=== Section Start ===

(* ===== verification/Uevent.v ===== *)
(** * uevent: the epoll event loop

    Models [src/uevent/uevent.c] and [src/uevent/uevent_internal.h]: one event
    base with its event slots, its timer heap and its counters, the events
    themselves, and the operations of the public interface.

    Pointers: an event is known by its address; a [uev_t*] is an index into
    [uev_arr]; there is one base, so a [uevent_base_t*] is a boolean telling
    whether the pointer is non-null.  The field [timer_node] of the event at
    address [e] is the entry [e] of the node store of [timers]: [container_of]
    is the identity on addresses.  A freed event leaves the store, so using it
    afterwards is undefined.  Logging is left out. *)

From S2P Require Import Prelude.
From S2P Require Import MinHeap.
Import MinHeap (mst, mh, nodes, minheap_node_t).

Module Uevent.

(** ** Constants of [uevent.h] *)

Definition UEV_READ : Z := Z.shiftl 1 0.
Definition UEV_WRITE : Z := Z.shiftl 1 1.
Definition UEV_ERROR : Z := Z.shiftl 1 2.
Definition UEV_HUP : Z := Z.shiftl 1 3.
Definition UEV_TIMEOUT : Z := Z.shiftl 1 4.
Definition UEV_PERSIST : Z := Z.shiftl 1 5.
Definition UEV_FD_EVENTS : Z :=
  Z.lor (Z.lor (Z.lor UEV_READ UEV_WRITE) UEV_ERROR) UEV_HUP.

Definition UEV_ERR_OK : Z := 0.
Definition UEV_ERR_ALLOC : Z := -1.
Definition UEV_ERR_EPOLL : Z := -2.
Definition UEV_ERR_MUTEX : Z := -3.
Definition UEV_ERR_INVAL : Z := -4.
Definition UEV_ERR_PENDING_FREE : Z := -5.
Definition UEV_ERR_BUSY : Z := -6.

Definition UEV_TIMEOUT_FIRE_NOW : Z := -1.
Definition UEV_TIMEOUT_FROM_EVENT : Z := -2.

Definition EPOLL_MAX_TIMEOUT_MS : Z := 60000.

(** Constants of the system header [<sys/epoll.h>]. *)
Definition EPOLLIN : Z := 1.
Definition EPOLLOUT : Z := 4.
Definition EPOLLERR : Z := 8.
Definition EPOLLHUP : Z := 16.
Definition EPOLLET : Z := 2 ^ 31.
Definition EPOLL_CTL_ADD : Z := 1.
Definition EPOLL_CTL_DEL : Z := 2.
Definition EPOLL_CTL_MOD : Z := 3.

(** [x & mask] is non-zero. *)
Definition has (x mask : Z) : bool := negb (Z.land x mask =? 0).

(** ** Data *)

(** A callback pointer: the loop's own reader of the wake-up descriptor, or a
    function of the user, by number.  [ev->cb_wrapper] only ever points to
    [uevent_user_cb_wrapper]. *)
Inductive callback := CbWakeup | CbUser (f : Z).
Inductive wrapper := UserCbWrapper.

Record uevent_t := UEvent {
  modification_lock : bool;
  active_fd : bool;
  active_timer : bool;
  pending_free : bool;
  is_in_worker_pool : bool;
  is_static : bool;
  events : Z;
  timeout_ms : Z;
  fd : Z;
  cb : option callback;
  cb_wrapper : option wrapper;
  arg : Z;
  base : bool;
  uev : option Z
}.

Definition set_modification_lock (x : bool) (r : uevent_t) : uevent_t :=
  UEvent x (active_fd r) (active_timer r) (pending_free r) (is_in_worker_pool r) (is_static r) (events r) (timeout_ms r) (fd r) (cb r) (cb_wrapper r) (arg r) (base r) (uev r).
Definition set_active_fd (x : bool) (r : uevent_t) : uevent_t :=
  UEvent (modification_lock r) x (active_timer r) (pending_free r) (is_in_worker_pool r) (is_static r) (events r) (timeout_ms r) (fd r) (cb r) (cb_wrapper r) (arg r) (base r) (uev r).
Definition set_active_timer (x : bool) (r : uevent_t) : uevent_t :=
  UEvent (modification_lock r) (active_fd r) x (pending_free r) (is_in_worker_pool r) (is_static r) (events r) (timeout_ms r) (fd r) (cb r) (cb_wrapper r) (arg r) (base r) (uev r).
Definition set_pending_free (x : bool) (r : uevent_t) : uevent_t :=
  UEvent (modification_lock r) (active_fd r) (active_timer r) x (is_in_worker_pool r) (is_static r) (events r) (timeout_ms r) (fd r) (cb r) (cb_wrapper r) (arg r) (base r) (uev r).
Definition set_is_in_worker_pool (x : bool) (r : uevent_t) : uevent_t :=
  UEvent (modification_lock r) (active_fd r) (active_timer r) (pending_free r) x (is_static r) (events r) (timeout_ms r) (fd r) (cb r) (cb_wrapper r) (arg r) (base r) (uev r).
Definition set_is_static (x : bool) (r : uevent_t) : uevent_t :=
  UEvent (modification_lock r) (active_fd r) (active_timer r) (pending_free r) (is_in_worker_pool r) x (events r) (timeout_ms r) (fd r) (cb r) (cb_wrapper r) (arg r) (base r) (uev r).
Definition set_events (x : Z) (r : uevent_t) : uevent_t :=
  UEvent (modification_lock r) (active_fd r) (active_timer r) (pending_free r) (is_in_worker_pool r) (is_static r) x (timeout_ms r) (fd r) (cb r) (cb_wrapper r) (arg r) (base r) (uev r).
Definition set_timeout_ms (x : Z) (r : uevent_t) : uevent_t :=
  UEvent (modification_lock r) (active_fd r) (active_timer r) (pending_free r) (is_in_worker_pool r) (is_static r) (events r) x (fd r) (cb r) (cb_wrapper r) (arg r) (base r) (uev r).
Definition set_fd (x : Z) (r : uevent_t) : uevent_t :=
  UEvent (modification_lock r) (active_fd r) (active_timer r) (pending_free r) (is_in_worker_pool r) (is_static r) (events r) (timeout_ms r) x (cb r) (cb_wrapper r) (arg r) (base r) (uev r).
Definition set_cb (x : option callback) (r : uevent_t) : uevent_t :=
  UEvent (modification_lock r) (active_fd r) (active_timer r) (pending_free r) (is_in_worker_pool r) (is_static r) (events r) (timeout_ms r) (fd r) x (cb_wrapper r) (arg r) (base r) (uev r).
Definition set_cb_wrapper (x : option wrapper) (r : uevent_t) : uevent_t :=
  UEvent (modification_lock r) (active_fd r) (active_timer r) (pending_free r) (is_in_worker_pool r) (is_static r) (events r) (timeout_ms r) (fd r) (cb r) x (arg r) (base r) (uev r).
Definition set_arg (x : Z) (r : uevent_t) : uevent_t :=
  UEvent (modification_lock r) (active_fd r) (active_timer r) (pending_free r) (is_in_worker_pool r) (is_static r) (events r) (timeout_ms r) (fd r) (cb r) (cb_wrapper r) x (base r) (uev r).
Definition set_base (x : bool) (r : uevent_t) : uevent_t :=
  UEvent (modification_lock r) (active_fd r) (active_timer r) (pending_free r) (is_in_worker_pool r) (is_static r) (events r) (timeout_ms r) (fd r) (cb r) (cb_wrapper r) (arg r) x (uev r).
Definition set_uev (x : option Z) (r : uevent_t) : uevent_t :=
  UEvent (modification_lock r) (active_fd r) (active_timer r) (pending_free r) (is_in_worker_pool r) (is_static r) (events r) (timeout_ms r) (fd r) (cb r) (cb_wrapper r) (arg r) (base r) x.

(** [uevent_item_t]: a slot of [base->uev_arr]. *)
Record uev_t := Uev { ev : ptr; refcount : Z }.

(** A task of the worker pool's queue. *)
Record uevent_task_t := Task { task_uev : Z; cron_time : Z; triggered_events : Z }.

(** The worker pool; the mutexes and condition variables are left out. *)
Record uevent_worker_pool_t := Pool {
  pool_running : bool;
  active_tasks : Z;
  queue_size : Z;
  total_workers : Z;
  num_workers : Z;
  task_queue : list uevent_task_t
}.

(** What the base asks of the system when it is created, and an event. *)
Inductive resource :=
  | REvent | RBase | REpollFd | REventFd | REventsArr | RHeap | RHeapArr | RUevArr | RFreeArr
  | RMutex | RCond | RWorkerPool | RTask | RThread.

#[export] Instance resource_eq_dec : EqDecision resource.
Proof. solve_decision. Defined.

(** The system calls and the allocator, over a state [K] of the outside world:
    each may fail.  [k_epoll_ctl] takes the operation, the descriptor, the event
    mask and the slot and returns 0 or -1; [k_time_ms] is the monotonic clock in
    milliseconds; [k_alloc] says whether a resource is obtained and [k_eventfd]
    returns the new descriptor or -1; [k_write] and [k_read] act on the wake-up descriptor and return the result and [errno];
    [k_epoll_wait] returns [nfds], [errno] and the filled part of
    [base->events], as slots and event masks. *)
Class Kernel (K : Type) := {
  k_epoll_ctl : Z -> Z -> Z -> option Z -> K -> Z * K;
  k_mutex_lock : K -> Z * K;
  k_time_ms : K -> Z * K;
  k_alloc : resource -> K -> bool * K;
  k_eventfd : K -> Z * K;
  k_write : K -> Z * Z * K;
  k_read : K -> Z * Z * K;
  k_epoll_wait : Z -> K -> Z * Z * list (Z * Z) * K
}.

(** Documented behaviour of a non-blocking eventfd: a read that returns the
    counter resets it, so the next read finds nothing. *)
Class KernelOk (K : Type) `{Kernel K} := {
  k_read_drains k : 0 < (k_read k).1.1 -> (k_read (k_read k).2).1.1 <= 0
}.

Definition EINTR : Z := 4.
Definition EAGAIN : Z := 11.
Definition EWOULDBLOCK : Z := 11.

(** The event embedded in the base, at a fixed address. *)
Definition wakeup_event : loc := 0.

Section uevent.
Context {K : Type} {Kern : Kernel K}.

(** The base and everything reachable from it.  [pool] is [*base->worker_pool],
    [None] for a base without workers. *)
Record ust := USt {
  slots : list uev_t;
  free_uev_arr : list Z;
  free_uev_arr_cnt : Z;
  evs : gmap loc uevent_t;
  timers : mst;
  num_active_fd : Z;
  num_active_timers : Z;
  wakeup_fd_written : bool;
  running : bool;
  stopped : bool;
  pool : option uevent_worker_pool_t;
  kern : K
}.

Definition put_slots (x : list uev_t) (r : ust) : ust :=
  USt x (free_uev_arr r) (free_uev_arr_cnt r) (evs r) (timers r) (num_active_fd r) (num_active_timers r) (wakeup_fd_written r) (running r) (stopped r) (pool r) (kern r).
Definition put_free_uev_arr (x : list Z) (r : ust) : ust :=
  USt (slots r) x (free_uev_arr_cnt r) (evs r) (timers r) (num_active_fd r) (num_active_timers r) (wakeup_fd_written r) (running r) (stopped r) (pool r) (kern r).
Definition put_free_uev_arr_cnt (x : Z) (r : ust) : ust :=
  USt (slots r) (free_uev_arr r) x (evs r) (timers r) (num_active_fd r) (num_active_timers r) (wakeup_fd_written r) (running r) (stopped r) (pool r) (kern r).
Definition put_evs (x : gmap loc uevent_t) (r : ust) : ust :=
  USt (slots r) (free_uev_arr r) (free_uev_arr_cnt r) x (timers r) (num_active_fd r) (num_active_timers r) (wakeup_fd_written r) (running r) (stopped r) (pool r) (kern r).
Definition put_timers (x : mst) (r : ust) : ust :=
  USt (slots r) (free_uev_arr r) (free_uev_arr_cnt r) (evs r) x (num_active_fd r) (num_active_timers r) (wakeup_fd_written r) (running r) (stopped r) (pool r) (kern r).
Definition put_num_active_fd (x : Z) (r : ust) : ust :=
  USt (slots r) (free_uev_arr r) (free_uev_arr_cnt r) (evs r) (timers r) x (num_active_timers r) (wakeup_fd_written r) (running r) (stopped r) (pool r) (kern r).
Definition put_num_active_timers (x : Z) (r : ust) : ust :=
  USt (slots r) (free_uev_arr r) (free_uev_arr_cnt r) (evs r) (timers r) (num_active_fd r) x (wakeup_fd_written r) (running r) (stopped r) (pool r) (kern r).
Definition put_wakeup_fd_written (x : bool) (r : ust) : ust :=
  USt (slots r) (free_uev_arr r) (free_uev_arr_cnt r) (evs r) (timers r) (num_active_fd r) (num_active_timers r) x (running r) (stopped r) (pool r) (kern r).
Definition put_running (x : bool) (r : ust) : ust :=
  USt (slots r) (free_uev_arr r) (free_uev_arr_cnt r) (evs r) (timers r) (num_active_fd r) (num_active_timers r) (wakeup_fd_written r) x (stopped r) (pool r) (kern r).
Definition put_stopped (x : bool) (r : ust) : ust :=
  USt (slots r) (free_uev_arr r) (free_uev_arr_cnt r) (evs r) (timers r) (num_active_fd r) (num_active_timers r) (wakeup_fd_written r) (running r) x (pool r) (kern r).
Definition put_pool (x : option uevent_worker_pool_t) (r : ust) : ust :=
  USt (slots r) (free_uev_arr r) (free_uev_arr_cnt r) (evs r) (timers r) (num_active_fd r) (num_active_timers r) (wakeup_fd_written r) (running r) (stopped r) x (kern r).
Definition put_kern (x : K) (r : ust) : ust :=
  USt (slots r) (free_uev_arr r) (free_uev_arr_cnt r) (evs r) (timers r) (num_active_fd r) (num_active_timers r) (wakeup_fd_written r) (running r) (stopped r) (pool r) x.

=== Section End ===
=== Section Start ===

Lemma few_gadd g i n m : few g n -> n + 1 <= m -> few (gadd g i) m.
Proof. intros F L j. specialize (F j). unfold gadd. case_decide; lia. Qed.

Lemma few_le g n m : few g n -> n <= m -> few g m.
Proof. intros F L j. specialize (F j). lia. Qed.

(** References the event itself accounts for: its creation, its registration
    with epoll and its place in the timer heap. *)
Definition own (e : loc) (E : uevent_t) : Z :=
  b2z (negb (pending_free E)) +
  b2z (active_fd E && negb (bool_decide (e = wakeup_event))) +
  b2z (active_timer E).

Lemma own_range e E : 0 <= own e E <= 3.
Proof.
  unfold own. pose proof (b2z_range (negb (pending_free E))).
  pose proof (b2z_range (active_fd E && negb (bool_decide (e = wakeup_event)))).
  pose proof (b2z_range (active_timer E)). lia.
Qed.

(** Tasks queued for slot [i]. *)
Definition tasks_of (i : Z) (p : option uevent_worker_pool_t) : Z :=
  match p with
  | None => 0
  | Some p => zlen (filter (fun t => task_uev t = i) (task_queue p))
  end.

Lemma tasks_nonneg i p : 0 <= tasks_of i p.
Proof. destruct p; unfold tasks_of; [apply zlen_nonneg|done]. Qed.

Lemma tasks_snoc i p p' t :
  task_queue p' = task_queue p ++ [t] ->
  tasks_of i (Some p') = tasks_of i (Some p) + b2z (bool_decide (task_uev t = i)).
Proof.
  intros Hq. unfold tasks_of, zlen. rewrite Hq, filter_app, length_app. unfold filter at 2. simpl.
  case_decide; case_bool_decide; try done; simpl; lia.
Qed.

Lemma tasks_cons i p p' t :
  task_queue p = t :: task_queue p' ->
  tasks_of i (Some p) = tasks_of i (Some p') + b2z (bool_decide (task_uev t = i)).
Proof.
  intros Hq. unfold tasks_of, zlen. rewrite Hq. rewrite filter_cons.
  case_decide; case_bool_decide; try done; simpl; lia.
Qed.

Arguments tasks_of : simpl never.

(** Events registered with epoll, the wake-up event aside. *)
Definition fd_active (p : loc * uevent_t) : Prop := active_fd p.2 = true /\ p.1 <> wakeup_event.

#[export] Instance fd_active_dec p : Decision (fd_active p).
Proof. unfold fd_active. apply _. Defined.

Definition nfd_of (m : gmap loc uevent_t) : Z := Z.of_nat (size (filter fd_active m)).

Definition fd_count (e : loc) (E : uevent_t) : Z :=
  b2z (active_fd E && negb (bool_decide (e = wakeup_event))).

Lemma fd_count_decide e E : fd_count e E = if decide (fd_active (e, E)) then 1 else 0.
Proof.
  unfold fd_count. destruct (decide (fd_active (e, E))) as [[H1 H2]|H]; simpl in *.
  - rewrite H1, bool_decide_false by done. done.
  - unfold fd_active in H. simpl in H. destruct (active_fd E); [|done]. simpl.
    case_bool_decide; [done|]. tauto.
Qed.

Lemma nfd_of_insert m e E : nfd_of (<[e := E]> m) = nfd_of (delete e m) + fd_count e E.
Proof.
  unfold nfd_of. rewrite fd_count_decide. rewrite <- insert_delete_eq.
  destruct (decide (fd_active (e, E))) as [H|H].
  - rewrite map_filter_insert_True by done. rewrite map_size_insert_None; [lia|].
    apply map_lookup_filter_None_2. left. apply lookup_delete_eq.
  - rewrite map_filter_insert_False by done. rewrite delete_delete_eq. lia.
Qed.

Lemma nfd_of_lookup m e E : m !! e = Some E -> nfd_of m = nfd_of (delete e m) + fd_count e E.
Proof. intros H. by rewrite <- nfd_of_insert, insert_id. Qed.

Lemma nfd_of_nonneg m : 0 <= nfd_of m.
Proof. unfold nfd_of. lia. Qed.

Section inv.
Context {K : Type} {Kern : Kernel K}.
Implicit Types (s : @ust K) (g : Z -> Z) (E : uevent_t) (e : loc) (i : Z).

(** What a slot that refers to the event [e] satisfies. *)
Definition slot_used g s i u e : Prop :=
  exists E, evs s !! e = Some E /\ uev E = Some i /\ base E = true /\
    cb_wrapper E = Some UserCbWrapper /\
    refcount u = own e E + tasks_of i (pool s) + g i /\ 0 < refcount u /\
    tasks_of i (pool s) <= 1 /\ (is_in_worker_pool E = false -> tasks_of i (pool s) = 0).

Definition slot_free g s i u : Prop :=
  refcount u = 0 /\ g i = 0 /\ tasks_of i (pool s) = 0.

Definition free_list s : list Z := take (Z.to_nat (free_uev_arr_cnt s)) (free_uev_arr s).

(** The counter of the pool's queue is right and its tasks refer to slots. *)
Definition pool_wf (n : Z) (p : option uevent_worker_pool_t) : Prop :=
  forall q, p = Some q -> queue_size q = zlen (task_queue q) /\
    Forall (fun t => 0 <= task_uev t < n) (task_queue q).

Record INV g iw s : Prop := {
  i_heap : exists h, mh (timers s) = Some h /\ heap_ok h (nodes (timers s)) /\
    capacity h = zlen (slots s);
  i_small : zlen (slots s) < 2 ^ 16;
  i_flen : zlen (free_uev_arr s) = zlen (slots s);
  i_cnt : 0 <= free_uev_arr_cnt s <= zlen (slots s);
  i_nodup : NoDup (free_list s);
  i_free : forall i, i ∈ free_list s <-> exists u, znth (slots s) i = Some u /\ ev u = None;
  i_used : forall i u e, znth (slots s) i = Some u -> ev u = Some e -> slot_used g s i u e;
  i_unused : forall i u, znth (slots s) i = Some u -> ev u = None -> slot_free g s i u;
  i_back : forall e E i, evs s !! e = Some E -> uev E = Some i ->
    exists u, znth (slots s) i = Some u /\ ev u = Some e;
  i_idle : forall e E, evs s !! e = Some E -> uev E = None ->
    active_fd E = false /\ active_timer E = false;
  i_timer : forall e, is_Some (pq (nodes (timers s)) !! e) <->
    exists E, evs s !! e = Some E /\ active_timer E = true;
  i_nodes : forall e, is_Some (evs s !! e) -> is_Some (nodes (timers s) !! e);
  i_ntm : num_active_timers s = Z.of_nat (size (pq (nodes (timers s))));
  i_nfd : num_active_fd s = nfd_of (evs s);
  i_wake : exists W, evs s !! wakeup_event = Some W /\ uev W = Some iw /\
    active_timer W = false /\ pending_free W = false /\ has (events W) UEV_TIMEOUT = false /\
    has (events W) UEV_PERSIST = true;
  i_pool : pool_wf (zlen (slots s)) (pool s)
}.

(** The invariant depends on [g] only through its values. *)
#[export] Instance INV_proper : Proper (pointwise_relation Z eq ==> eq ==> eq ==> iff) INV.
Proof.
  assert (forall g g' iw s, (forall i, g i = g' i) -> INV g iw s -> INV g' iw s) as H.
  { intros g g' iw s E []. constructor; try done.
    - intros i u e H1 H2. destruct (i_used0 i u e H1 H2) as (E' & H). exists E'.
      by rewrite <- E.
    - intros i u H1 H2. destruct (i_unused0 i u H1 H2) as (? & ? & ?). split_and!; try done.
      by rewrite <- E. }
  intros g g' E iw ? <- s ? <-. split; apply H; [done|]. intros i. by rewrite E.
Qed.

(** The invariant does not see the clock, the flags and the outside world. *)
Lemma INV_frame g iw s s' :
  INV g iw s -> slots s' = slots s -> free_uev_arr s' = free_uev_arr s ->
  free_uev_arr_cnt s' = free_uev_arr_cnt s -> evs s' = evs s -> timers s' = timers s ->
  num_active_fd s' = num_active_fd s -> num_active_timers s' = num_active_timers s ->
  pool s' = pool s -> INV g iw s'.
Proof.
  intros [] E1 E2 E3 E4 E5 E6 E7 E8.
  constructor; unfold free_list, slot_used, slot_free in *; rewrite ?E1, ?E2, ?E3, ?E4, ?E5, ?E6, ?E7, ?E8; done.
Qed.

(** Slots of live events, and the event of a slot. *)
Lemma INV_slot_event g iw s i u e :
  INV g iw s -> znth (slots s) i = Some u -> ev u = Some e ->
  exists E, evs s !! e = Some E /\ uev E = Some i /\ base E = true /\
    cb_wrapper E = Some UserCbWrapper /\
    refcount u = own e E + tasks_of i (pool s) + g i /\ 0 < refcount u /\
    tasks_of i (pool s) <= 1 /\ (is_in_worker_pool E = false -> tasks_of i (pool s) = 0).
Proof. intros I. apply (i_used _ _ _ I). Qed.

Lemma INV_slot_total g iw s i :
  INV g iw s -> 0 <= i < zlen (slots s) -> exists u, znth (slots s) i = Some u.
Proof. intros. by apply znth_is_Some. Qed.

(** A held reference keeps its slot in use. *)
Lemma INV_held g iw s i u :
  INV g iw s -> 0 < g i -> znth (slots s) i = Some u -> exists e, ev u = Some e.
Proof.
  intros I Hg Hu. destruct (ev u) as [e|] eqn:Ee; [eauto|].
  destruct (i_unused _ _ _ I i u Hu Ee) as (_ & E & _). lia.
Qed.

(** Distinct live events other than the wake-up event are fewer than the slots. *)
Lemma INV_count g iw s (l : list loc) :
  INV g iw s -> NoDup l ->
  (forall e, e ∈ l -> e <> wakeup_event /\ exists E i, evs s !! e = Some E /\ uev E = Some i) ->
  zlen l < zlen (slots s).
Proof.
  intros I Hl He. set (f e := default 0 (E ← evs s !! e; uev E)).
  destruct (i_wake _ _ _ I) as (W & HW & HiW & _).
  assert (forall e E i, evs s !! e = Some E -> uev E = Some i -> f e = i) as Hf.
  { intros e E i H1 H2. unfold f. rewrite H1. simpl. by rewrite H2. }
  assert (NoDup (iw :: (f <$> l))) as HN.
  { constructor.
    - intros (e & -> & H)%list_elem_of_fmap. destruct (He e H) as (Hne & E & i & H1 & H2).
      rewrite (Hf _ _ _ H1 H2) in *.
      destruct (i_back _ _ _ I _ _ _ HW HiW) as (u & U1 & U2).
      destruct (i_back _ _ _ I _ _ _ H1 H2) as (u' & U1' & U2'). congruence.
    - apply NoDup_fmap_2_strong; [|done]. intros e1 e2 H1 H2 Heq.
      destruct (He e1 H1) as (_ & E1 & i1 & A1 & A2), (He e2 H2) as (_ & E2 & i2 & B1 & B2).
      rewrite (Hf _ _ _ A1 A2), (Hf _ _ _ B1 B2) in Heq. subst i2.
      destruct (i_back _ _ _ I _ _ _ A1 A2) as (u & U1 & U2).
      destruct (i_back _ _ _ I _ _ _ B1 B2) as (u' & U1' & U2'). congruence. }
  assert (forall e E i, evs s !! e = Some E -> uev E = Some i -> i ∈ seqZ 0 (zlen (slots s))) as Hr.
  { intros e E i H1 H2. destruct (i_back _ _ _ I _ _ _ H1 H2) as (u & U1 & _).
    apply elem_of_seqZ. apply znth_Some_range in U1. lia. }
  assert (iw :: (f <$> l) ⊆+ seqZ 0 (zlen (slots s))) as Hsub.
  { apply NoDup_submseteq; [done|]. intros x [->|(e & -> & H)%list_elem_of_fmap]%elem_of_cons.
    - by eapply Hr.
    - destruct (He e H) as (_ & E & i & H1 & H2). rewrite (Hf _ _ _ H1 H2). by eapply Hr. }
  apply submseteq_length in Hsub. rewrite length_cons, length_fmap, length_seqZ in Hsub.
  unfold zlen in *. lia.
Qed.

=== Section End ===

● Work order: Retype only this portion of the data above: the line containing "(forall e, e", the line containing "destruct (i_back _ _ _ I _ _ _ HW", and all lines between them, exactly.

● Answer box:
  (forall e, e ∈ l -> e <> wakeup_event /\ exists E i, evs s !! e = Some E /\ uev E = Some i) ->
  zlen l < zlen (slots s).
Proof.
  intros I Hl He. set (f e := default 0 (E ← evs s !! e; uev E)).
  destruct (i_wake _ _ _ I) as (W & HW & HiW & _).
  assert (forall e E i, evs s !! e = Some E -> uev E = Some i -> f e = i) as Hf.
  { intros e E i H1 H2. unfold f. rewrite H1. simpl. by rewrite H2. }
  assert (NoDup (iw :: (f <$> l))) as HN.
  { constructor.
    - intros (e & -> & H)%list_elem_of_fmap. destruct (He e H) as (Hne & E & i & H1 & H2).
      rewrite (Hf _ _ _ H1 H2) in *.
      destruct (i_back _ _ _ I _ _ _ HW HiW) as (u & U1 & U2).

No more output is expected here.